Neue Kommunikationssysteme als Basis für ein effektives Risikomanagement
Immer größere, hochtechnische Megaprojekte, die immer digitaler, komplexer und internationaler werden, stellen neue Herausforderungen im Bereich des Projektmanagements und vor allem in der Kommunikation dar. EPC-Projekte mit ihren verschiedenen internen und externen Stakeholdern und Unterauftragnehmern gelten ohnehin schon als extrem komplexe Implementierungen und sind daher besonders anspruchsvoll. Deshalb hat Kommunikation oberste Priorität. Mangelnde Kommunikation ist einer der Hauptgründe für gescheiterte Projekte. Wenn eine gewisse Agilität und ein hohes Maß an Flexibilität fehlen, sinken die Erfolgschancen solcher Projekte.
Kommunikation mittels IT-unterstützer Systeme, sowohl im Team als auch
mit den Partnerfirmen, kann häufig deutlich verbessert werden. Die
Echtzeit-Kommunikation ist entscheidend für den Projekterfolg, ganz
gleich, ob Teammitglieder in benachbarten Büros oder sitzen oder in
verschiedenen Kontinenten. „Kommunikation erfolgt oft linear“,
erläutert Darko Peraic. „Das ist in einer digital vernetzten
Arbeitswelt, in der der Schlüssel zum Erfolg funktionierende
Teamarbeit ist, oft nicht ausreichend. Viele Unternehmen haben dem
Thema Kommunikation und Kooperation bisher nicht viel Bedeutung
beigemessen, was sich jedoch in der agilen Arbeitswelt grundlegend
ändern muss.“ Es entstehen neue Kommunikationsformen und -kanäle. Zum
Beispiel findet der Austausch von Informationen zunehmend in
Netzwerken statt. Die Kommunikation wird offener und agiler. Damit
einher geht, dass sich Projektrisiken viel früher identifizieren
lassen. „Wer Betroffene und Beteiligte eines Projektes regelmäßig
befragt, wird deutlich schneller auf Probleme aufmerksam und kann eben
auch schneller reagieren“, so Darko Peraic.

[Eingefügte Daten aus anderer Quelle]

(* ===== verification/SleepProps.v ===== *)
(** * Sleeping: what it promises, and what the end of a thread breaks *)

From stdpp Require Import gmap.
From S2P Require Import Prelude Fresh Map Cow CowSpec CowProps LList LListSpec Rrs RrsProps Signal SignalProps Futex FutexSpec FutexSched FutexProps Sleep SleepSpec.

(** The status is no signal. *)
Lemma pending_loop_status d n t st u : forall i, pending_loop d n (with_status t st) u i = pending_loop d n t u i.
Proof. induction n as [|n IH]; intros i; [done|]. cbn [pending_loop]. rewrite !IH. done. Qed.

Lemma pending_quick_status d t st : signals_pending_quick d (with_status t st) = signals_pending_quick d t.
Proof. apply pending_loop_status. Qed.

#[local] Opaque signals_pending_quick decisions.

Section Props.
Context {S : Type} {block wake : S -> Z -> option S} {HS : Scheduler block wake}.
Context (malloc : gmap Z cow_block -> Z) {HA : BlockAllocator malloc}.
Implicit Types (s : sl_sys S) (K R : gset Z) (L : list Z).

(** C20: a tick of the timer wakes exactly the sleeping threads whose deadline has passed or that have a signal to take, in the order in which they went to sleep, marks them with the reason, and leaves all others asleep in their order. *)
Theorem check_sleep_correct s L K R now :
  sleep_ok s L K R ->
  exists s', scheduler_check_sleep wake malloc decisions s now = Some s' /\ sleep_ok s' (still s now L) K (R ∪ list_to_set (over s now L)) /\
    wake_all (wake := wake) (sl_sched s) (over s now L) = Some (sl_sched s') /\
    (forall t, sl_threads s' !! t = (fun x => if bool_decide (t ∈ L) && ends s now t then woken x else x) <$> sl_threads s !! t).
Proof. intros Hs. destruct (tick_ok malloc s L K R now Hs) as (s' & E & H1 & H2 & _ & H3). eauto 10. Qed.

Context (realloc : list Z -> Z -> option (list Z)) {HR : Reallocator realloc}.

(** A thread that went to sleep with a code still pending, at the next tick. *)
Lemma sleep_end_ok s L K R t x later :
  sleep_ok s L K R -> t ∈ L -> sl_threads s !! t = Some x -> sl_code x = scheduler_block_pending ->
  exists s' L' R', scheduler_check_sleep wake malloc decisions s later = Some s' /\ sleep_ok s' L' K R' /\
    if due later x then t ∈ R' /\ exists s2, nano_sleep_end decisions s' t = Some (s2, if sig_due x then - EINTR else 0)
    else t ∈ L' /\ sl_threads s' !! t = Some x.
Proof.
  intros Hs Ht Ex Hcode. destruct (tick_ok malloc s L K R later Hs) as (s' & E & Hs' & _ & _ & Hth). eexists s', _, _. split; [done|]. split; [done|].
  specialize (Hth t). rewrite Ex in Hth. simpl in Hth. rewrite bool_decide_true in Hth by done. unfold ends in Hth. rewrite Ex in Hth. simpl in Hth.
  assert (ends s later t = due later x) as He by (unfold ends; by rewrite Ex).
  destruct (due later x).
  - split; [apply elem_of_union_r, elem_of_list_to_set, list_elem_of_filter; done|]. unfold nano_sleep_end. rewrite Hth. cbn [mbind option_bind]. unfold woken. rewrite Hcode. simpl. rewrite pending_quick_status.
    destruct (proj1 (ok_asleep _ _ _ _ Hs t) Ht) as [HtK _]. destruct (ok_tcb _ _ _ _ Hs t HtK) as (x' & Ex' & Hok). assert (x' = x) as -> by congruence.
    destruct (pending_quick_total _ Hok) as [b Eb]. unfold sig_due. rewrite Eb. simpl. destruct b; eauto.
  - split; [|done]. apply list_elem_of_filter. done.
Qed.

(** C21: a thread that calls nanosleep leaves the run queue; a tick before its time leaves it asleep unless it has a signal to take, and the first tick at or after its time makes it runnable again; the call then returns 0, or -EINTR when there is a signal. *)
Theorem nano_sleep_correct s L K R t x now nano :
  sleep_ok s L K R -> t ∈ R -> list_room s -> sched_room (sl_sched s) -> 0 <= now + nano < two64 -> sl_threads s !! t = Some x ->
  exists s1, nano_sleep_begin block malloc realloc true true s t now nano = Some s1 /\ sleep_ok s1 (L ++ [t]) K (R ∖ {[t]}) /\ sl_irq s1 = sl_irq s /\
    forall later, exists s2 L2 R2, scheduler_check_sleep wake malloc decisions s1 later = Some s2 /\ sleep_ok s2 L2 K R2 /\
      if (later >=? now + nano) || sig_due x then t ∈ R2 /\ exists s3, nano_sleep_end decisions s2 t = Some (s3, if sig_due x then - EINTR else 0)
      else t ∈ L2.
Proof.
  intros Hs HtR Hroom Hsr Hb Ex. unfold nano_sleep_begin. rewrite u64_id by lia.
  destruct (begin_ok malloc realloc s L K R t (now + nano) Hs HtR Hroom Hsr) as (s1 & x' & E1 & Hs1 & Ex' & Ht1 & Hi). assert (x' = x) as -> by congruence.
  exists s1. split_and!; try done. intros later. set (y := mkSl (with_status (sl_sig x) T_WAIT) (now + nano) scheduler_block_pending) in *.
  destruct (sleep_end_ok s1 _ K _ t y later Hs1) as (s2 & L2 & R2 & E2 & Hs2 & Hr); [set_solver|by rewrite Ht1, lookup_insert_eq|done|].
  exists s2, L2, R2. split; [done|]. split; [done|]. assert (sig_due y = sig_due x) as Esig by (unfold sig_due, y; simpl; by rewrite pending_quick_status).
  unfold due in Hr. rewrite Esig in Hr. simpl in Hr. destruct ((later >=? now + nano) || sig_due x); [done|by destruct Hr].
Qed.

(** ** No thread is lost *)

(** The steps of the threads [K]. *)
Inductive sl_reach K : sl_sys S -> Prop :=
  | sl_start s :
      sl_list s = None -> sl_lock s = false -> runs (sl_sched s) K K -> (forall t, t ∈ K -> exists x, sl_threads s !! t = Some x /\ task_ok (sl_sig x)) -> sl_reach K s
  | sl_nano s R t now nano s' :
      sl_reach K s -> runs (sl_sched s) K R -> t ∈ R -> list_room s -> sched_room (sl_sched s) -> nano_sleep_begin block malloc realloc true true s t now nano = Some s' -> sl_reach K s'
  | sl_return s t s' r : sl_reach K s -> nano_sleep_end decisions s t = Some (s', r) -> sl_reach K s'
  | sl_block s R t now timeout s' r :
      sl_reach K s -> runs (sl_sched s) K R -> t ∈ R -> list_room s -> sched_room (sl_sched s) -> block_current_begin block malloc realloc true true s t now timeout = Some (s', r) -> sl_reach K s'
  | sl_unblock s t code s' : sl_reach K s -> scheduler_unblock wake malloc s t code = Some s' -> sl_reach K s'
  | sl_tick s now s' : sl_reach K s -> scheduler_check_sleep wake malloc decisions s now = Some s' -> sl_reach K s'
  | sl_signal s t x sig : sl_reach K s -> sl_threads s !! t = Some x -> task_ok sig -> sl_reach K (set_tcb s t (mkSl sig (sl_deadline x) (sl_code x))).

Lemma return_ok s L K R t s' r : sleep_ok s L K R -> nano_sleep_end decisions s t = Some (s', r) -> sleep_ok s' L K R.
Proof.
  intros Hs E. unfold nano_sleep_end in E. destruct (sl_threads s !! t) as [x|] eqn:Ex; [|done]. cbn [mbind option_bind] in E.
  assert (s' = set_tcb s t (mkSl (sl_sig x) (sl_deadline x) 0)) as ->.
  { destruct (sl_code x =? - EINTR); [by injection E as <- _|]. destruct (signals_pending_quick decisions (sl_sig x)); [|done]. by injection E as <- _. }
  pose proof Hs as [Hl Hk Hr N Ha _]. eapply (sleep_ok_tcb s); try done. intros u y Ey Hy. simpl.
  destruct (decide (u = t)) as [->|]; [rewrite lookup_insert_eq; assert (y = x) as -> by congruence; eauto|]. rewrite lookup_insert_ne by done. eauto.
Qed.

Lemma block_current_ok s L K R t now timeout :
  sleep_ok s L K R -> t ∈ R -> list_room s -> sched_room (sl_sched s) ->
  exists s', block_current_begin block malloc realloc true true s t now timeout = Some (s', None) /\ sleep_ok s' (L ++ [t]) K (R ∖ {[t]}).
Proof.
  intros Hs HtR Hroom Hsr. destruct (runs_known _ _ _ (ok_runs _ _ _ _ Hs)) as (Hsub & H0 & _). unfold block_current_begin.
  rewrite (proj2 (Z.eqb_neq t 0)) by (intros ->; apply H0; by apply Hsub).
  destruct (begin_ok malloc realloc s L K R t (if timeout =? UINT64_MAX then UINT64_MAX else u64 (now + timeout)) Hs HtR Hroom Hsr) as (s1 & x' & -> & Hs1 & _). cbn [mbind option_bind]. eauto.
Qed.

Lemma reach_sleep K s : sl_reach K s -> exists L R, sleep_ok s L K R.
Proof.
  induction 1 as [s Hl Hk Hr Hx|s R t now nano s' _ (L & R' & Hs) Hr Ht Hroom Hsr E|s t s' r _ (L & R & Hs) E|s R t now timeout s' r _ (L & R' & Hs) Hr Ht Hroom Hsr E|s t code s' _ (L & R & Hs) E|s now s' _ (L & R & Hs) E|s t x sig _ (L & R & Hs) Ex Hok].
  - exists [], K. split; try done; [unfold list_is; by rewrite Hl|constructor|]. intros t. split; [set_solver|naive_solver].
  - assert (R' = R) as -> by (eapply runs_det; [apply (ok_runs _ _ _ _ Hs)|done]).
    destruct (begin_ok malloc realloc s L K R t (u64 (now + nano)) Hs Ht Hroom Hsr) as (s1 & x & E1 & H1 & _). unfold nano_sleep_begin in E. rewrite E in E1. injection E1 as <-. eauto.
  - exists L, R. by eapply return_ok.
  - assert (R' = R) as -> by (eapply runs_det; [apply (ok_runs _ _ _ _ Hs)|done]).
    destruct (block_current_ok s L K R t now timeout Hs Ht Hroom Hsr) as (s1 & E1 & H1). rewrite E in E1. injection E1 as <- _. eauto.
  - destruct (unblock_ok malloc s L K R t code Hs) as (s1 & E1 & H1 & _). rewrite E in E1. injection E1 as <-. eauto.
  - destruct (tick_ok malloc s L K R now Hs) as (s1 & E1 & H1 & _). rewrite E in E1. injection E1 as <-. eauto.
  - exists L, R. by apply signals_ok.
Qed.

(** C22: whatever threads go to sleep, are unblocked, get signals or are woken by ticks, each is either runnable or on the sleep list, once, and never both; the lock is free after every step, and ticks and wake-ups never fault. *)
Theorem sleep_conserves K s :
  sl_reach K s ->
  exists L R, list_is s L /\ runs (sl_sched s) K R /\ NoDup L /\ (forall t, t ∈ L <-> t ∈ K /\ (t ∉ R)) /\ sl_lock s = false /\
    (forall now, is_Some (scheduler_check_sleep wake malloc decisions s now)) /\ (forall t code, is_Some (scheduler_unblock wake malloc s t code)).
Proof.
  intros (L & R & Hs)%reach_sleep. exists L, R. pose proof Hs as [Hl Hk Hr N Ha Hx]. split_and!; try done.
  - intros now. destruct (tick_ok malloc s L K R now Hs) as (? & -> & _). eauto.
  - intros t code. destruct (unblock_ok malloc s L K R t code Hs) as (? & -> & _). eauto.
Qed.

"Mangelnde Kommunikation ist einer der Hauptgründe für gescheiterte Projekte. Wenn eine gewisse Agilität und ein hohes Maß an Flexibilität fehlen, sinken die Erfolgschancen solcher Projekte."
Fazit:
Ein effektives Risikomanagement ist eine der wichtigsten Aufgaben des Projektmanagements und entscheidet über den Erfolg von technischen Projekten. Risikomanagement verbindet verschiedene Handlungsfelder, die alle gleichwertig und integrativ zu betrachten sind. Organisationen mit einem fortgeschrittenen Reifegrad haben für den Umgang mit Risiken eine Risikopolitik implementiert. Dabei umfasst die Risikopolitik nicht nur ein Werkzeugkasten für einen definierten Prozess sondern auch die Organisation, welche sich durch eine offenen Risikokultur auszeichnet und die entsprechenden Rahmenbedingungen schafft.